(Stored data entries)
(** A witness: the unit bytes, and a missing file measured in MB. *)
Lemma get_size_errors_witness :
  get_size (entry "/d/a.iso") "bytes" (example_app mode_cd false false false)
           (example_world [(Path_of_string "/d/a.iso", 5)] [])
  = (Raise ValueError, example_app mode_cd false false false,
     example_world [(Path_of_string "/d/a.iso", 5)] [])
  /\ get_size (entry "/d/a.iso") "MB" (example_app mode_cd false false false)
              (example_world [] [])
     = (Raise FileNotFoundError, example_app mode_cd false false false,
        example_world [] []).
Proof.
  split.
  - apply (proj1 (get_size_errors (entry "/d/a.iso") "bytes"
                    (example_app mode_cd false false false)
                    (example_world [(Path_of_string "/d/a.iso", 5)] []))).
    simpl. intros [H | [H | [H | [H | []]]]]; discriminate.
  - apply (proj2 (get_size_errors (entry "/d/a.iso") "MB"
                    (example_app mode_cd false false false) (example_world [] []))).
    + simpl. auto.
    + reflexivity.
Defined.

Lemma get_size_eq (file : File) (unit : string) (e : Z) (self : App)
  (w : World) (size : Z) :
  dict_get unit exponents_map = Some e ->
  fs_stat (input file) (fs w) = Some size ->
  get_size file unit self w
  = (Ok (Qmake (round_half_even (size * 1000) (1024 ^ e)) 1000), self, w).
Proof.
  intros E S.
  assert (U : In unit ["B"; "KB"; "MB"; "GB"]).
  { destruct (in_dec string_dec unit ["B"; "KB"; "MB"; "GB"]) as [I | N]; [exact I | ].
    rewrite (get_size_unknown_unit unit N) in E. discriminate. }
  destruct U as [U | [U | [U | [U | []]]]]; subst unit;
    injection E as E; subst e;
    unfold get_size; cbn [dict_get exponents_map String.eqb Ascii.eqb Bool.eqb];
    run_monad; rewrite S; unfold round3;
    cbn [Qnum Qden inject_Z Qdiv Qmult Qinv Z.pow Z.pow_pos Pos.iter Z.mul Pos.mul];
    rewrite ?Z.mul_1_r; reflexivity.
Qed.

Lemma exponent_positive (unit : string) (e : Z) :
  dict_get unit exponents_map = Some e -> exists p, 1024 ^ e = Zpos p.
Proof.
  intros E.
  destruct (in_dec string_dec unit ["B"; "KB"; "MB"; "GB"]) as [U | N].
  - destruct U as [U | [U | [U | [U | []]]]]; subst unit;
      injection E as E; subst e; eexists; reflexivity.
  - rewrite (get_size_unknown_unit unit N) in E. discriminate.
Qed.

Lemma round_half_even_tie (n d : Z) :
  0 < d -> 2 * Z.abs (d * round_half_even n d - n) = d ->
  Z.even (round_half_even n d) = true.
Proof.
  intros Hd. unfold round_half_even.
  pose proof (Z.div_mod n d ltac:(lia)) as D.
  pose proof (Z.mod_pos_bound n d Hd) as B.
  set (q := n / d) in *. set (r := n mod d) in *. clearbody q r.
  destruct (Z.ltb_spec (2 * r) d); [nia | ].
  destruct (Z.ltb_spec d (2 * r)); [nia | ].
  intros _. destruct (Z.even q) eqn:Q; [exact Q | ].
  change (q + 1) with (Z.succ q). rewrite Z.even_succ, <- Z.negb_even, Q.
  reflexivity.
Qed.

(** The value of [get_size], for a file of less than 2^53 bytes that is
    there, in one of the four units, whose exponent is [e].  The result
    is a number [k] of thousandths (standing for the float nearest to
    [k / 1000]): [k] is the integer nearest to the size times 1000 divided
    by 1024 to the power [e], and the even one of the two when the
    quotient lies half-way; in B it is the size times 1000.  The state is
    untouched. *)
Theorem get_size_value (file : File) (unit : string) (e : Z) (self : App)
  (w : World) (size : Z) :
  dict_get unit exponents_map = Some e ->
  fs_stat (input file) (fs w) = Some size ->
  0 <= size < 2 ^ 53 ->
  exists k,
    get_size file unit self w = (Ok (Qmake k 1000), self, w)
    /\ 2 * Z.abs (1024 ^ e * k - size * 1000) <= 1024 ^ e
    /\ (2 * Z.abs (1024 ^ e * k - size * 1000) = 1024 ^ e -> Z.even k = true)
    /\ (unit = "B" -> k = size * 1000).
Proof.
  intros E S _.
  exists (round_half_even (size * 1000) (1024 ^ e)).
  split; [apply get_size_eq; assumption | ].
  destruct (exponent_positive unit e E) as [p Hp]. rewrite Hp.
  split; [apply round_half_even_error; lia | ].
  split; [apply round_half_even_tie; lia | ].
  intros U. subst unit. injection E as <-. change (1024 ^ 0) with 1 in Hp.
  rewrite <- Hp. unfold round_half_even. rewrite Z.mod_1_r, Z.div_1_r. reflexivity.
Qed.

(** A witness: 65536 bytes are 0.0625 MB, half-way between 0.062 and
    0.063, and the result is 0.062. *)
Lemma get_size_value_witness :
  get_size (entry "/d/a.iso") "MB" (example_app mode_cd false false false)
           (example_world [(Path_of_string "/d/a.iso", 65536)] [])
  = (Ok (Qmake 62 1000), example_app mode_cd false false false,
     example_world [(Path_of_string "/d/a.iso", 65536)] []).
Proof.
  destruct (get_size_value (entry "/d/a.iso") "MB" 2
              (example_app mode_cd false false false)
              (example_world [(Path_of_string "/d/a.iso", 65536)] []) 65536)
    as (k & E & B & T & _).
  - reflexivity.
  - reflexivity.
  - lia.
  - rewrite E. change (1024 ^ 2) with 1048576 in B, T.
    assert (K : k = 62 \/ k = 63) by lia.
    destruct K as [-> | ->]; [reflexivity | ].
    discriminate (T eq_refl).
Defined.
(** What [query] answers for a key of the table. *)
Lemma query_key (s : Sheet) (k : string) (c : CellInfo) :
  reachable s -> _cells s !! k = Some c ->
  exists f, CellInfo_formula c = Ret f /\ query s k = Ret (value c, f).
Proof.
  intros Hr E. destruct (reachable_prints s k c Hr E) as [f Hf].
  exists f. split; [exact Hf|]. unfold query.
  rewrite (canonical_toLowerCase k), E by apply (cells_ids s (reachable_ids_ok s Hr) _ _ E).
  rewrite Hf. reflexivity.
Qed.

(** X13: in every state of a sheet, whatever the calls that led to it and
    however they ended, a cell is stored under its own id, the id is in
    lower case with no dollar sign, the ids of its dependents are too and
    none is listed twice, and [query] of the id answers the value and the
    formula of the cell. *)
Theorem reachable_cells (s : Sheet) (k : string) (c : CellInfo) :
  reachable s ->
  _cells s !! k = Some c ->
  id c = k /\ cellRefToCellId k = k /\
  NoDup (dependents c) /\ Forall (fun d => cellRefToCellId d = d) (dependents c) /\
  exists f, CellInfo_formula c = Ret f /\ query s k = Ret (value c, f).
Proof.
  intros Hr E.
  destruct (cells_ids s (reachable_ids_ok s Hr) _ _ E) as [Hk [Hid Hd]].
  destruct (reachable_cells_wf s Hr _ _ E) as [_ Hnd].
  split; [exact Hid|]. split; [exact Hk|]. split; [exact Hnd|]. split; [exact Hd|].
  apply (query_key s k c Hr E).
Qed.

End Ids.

▶ What this task involves
Please output only the lines from the first line of the entries through the line with "[exact I | ].", both included, exactly as written.

▶ Reply to the task
(** A witness: the unit bytes, and a missing file measured in MB. *)
Lemma get_size_errors_witness :
  get_size (entry "/d/a.iso") "bytes" (example_app mode_cd false false false)
           (example_world [(Path_of_string "/d/a.iso", 5)] [])
  = (Raise ValueError, example_app mode_cd false false false,
     example_world [(Path_of_string "/d/a.iso", 5)] [])
  /\ get_size (entry "/d/a.iso") "MB" (example_app mode_cd false false false)
              (example_world [] [])
     = (Raise FileNotFoundError, example_app mode_cd false false false,
        example_world [] []).
Proof.
  split.
  - apply (proj1 (get_size_errors (entry "/d/a.iso") "bytes"
                    (example_app mode_cd false false false)
                    (example_world [(Path_of_string "/d/a.iso", 5)] []))).
    simpl. intros [H | [H | [H | [H | []]]]]; discriminate.
  - apply (proj2 (get_size_errors (entry "/d/a.iso") "MB"
                    (example_app mode_cd false false false) (example_world [] []))).
    + simpl. auto.
    + reflexivity.
Defined.

Lemma get_size_eq (file : File) (unit : string) (e : Z) (self : App)
  (w : World) (size : Z) :
  dict_get unit exponents_map = Some e ->
  fs_stat (input file) (fs w) = Some size ->
  get_size file unit self w
  = (Ok (Qmake (round_half_even (size * 1000) (1024 ^ e)) 1000), self, w).
Proof.
  intros E S.
  assert (U : In unit ["B"; "KB"; "MB"; "GB"]).
  { destruct (in_dec string_dec unit ["B"; "KB"; "MB"; "GB"]) as [I | N]; [exact I | ].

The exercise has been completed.